**Work to complete:** Among the entries below, one line contains "Definition set_lh_n (v" and another contains "(** [log.lh.block[i]] *)". Transcribe those two lines and every line between them, exactly.

════════════════════

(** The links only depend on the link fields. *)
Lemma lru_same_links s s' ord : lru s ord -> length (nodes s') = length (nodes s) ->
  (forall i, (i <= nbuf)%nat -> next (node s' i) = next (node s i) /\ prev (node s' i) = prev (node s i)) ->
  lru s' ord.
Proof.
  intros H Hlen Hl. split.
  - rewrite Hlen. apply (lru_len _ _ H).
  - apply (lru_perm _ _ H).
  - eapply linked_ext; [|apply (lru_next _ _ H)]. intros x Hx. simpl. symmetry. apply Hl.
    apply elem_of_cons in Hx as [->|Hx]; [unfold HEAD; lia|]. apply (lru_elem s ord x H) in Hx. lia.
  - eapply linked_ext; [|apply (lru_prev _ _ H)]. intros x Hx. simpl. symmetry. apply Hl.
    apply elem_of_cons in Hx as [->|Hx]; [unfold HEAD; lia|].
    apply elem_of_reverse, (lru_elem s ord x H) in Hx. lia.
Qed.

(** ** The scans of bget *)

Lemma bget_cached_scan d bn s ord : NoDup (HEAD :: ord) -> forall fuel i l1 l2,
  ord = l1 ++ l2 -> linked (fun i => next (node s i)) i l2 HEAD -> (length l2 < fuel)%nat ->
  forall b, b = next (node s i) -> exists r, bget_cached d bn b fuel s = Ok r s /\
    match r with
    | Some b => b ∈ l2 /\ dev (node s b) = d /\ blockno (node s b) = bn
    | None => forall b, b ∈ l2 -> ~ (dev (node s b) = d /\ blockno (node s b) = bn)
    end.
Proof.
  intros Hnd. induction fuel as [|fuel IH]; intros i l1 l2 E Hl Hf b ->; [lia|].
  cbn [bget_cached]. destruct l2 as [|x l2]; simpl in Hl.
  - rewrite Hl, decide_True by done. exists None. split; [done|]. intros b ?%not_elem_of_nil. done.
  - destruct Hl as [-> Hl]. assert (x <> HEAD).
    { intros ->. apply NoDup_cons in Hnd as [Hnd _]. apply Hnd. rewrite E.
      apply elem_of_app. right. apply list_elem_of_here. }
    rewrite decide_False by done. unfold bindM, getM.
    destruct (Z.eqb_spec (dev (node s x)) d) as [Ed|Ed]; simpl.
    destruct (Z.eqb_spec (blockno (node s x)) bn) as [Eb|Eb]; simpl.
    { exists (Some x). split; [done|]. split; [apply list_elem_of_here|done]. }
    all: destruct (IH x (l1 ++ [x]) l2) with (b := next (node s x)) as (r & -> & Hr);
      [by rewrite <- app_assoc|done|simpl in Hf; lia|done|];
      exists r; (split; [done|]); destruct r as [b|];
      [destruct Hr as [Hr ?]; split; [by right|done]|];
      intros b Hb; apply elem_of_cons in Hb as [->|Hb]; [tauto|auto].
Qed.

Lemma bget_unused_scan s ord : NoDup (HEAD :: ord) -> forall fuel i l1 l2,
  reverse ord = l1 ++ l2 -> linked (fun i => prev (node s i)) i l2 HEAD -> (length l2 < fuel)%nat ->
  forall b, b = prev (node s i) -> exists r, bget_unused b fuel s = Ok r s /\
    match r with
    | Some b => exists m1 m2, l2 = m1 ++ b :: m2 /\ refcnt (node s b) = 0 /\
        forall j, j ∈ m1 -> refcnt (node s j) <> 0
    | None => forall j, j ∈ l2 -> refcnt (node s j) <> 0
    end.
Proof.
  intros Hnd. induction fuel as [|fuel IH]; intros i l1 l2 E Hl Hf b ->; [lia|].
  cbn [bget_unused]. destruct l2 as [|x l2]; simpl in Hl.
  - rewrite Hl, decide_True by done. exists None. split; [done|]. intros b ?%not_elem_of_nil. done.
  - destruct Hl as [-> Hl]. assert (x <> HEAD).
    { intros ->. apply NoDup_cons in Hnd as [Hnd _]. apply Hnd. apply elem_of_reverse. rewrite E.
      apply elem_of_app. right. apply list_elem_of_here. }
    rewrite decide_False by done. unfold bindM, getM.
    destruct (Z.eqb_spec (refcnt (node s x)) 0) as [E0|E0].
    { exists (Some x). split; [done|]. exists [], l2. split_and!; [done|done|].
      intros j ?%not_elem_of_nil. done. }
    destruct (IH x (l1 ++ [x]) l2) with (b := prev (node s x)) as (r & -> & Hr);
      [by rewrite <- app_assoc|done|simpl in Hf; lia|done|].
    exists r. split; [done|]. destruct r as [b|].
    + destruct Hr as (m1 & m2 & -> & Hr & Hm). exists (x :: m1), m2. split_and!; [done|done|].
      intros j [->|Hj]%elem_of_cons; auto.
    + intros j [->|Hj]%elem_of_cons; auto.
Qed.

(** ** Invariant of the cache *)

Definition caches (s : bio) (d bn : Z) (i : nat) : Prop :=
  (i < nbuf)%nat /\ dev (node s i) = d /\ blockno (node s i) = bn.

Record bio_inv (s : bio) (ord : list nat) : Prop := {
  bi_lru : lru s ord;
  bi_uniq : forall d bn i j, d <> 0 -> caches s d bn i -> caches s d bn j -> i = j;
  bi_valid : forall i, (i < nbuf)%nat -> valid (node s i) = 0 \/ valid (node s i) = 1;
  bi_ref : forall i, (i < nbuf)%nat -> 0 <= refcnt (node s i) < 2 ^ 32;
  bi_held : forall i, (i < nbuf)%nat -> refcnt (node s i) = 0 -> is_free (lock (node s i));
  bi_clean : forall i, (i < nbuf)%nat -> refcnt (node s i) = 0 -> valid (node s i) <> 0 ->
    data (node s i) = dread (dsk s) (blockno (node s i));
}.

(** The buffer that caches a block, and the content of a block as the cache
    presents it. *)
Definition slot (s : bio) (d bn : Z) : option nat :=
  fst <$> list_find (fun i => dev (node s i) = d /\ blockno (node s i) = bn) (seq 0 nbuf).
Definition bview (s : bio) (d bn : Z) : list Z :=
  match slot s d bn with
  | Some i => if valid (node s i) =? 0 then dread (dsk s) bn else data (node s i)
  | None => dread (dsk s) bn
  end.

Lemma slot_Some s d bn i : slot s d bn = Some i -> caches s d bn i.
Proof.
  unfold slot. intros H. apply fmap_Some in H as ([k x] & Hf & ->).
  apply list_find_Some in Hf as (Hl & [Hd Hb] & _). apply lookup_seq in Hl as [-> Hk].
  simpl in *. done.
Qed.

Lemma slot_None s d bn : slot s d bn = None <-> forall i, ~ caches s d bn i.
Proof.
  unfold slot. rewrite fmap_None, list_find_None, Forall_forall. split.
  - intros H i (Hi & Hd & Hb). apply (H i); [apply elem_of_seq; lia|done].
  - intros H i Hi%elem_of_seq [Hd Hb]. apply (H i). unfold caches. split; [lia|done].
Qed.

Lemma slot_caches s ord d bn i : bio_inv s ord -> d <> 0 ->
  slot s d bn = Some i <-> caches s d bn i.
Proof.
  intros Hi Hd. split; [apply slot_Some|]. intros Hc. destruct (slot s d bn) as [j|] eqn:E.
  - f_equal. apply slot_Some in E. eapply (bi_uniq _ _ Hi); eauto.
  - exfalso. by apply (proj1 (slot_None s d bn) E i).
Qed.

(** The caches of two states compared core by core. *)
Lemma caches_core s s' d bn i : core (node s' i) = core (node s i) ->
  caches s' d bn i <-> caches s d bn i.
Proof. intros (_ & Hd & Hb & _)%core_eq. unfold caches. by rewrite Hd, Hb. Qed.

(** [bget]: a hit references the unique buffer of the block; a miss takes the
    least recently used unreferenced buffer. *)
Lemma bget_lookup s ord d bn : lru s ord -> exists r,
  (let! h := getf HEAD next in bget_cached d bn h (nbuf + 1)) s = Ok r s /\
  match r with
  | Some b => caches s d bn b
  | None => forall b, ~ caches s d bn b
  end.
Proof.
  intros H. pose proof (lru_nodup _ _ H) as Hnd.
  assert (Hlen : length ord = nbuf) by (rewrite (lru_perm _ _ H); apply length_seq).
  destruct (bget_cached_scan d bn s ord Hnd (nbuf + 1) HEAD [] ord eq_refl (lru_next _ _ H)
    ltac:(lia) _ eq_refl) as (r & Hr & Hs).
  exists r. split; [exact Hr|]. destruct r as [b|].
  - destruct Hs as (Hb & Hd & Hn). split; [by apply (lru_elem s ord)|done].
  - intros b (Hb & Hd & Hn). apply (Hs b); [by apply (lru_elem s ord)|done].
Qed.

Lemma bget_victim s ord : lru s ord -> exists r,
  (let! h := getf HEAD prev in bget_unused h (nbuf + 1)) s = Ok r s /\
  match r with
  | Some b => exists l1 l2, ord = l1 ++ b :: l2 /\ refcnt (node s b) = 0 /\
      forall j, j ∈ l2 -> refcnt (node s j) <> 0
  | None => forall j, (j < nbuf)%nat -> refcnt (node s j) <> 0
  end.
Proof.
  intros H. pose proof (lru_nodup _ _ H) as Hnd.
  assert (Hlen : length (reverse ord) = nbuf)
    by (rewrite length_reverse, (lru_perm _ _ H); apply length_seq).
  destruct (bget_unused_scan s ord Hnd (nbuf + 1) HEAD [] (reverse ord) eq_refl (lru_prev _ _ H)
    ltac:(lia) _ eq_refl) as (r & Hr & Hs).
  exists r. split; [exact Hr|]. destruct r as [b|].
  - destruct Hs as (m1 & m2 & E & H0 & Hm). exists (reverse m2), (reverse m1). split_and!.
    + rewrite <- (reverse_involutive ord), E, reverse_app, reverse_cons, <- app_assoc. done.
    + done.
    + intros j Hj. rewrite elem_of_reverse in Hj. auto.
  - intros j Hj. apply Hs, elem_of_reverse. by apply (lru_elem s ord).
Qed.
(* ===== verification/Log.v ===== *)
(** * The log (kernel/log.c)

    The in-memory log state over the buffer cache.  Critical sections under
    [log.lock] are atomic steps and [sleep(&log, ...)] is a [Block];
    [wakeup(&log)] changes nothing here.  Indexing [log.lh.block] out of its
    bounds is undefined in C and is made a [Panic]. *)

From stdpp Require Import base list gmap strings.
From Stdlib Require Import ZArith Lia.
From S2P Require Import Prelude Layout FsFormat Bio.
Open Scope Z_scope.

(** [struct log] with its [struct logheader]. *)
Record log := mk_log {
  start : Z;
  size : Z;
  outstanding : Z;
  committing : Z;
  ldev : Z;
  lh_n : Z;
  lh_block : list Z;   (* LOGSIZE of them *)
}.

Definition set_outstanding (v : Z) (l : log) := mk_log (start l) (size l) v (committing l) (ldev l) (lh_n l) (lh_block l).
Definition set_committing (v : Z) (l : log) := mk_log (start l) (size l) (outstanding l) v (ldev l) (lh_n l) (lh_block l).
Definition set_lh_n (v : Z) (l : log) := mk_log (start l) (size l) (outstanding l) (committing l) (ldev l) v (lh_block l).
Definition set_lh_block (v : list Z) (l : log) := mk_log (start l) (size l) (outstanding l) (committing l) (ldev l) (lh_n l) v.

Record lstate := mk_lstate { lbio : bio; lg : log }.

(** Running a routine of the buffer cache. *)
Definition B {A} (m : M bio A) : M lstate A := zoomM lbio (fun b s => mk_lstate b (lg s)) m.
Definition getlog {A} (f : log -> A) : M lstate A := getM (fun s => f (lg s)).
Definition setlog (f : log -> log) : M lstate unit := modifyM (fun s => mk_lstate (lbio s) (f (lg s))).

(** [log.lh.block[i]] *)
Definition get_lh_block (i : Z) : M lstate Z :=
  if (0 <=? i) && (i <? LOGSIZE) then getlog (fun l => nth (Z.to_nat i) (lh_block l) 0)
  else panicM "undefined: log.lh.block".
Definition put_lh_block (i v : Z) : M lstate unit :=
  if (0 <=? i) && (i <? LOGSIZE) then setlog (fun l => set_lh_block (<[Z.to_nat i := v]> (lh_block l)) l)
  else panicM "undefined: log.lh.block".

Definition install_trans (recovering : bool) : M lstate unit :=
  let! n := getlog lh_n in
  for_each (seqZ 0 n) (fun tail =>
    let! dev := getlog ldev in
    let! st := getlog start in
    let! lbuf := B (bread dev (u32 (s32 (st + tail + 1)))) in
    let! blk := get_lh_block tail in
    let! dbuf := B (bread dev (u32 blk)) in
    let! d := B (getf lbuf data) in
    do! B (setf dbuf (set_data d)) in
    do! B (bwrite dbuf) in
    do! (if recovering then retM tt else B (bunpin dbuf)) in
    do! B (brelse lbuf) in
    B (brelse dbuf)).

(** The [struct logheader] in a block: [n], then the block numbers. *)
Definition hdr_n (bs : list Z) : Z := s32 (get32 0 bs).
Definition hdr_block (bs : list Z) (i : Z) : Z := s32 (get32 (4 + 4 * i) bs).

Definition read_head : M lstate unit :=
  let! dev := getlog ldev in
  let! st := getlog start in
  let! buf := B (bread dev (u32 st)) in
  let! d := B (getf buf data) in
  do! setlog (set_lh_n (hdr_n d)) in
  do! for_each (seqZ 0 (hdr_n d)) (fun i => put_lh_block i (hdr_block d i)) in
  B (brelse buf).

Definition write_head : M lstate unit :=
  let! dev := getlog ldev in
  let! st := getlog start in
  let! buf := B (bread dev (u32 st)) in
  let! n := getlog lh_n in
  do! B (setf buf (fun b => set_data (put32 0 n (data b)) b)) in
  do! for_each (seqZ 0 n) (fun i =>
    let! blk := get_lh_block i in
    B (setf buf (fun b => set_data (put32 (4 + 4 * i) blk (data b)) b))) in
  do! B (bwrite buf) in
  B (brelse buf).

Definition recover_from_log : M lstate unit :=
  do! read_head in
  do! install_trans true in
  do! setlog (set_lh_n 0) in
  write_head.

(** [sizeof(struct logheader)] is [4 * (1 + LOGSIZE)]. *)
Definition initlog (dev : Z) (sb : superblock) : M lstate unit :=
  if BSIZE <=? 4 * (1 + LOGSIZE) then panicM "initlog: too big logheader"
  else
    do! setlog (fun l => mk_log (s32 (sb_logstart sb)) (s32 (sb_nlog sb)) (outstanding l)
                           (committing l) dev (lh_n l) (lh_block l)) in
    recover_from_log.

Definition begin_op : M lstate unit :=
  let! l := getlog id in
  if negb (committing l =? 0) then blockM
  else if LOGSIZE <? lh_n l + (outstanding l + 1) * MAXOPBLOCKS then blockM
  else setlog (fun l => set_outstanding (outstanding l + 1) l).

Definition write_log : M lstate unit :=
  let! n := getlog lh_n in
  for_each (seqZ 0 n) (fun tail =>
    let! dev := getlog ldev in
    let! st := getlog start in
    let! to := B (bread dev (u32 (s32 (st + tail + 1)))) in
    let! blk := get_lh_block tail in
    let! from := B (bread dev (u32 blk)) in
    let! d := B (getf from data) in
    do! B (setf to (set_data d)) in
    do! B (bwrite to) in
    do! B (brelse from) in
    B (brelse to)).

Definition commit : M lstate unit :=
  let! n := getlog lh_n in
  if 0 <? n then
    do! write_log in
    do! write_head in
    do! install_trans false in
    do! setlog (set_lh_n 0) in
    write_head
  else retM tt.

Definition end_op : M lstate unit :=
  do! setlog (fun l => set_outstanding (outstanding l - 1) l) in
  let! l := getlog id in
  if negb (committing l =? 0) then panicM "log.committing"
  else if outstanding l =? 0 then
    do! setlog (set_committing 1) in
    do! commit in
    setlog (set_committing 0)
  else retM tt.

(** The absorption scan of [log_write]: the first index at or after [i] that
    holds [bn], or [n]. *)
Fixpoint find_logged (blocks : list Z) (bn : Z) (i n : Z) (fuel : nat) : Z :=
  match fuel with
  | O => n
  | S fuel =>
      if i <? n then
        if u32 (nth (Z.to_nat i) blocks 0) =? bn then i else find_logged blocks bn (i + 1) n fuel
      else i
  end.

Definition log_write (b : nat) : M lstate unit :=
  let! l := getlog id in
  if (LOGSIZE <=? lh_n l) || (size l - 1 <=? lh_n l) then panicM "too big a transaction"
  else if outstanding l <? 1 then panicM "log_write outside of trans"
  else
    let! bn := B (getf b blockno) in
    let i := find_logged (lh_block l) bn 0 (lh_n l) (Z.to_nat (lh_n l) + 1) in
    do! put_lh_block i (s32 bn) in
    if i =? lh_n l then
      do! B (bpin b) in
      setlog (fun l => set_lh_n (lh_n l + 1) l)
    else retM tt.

════════════════════

**Your response:**
Definition set_lh_n (v : Z) (l : log) := mk_log (start l) (size l) (outstanding l) (committing l) (ldev l) v (lh_block l).
Definition set_lh_block (v : list Z) (l : log) := mk_log (start l) (size l) (outstanding l) (committing l) (ldev l) (lh_n l) v.

Record lstate := mk_lstate { lbio : bio; lg : log }.

(** Running a routine of the buffer cache. *)
Definition B {A} (m : M bio A) : M lstate A := zoomM lbio (fun b s => mk_lstate b (lg s)) m.
Definition getlog {A} (f : log -> A) : M lstate A := getM (fun s => f (lg s)).
Definition setlog (f : log -> log) : M lstate unit := modifyM (fun s => mk_lstate (lbio s) (f (lg s))).

(** [log.lh.block[i]] *)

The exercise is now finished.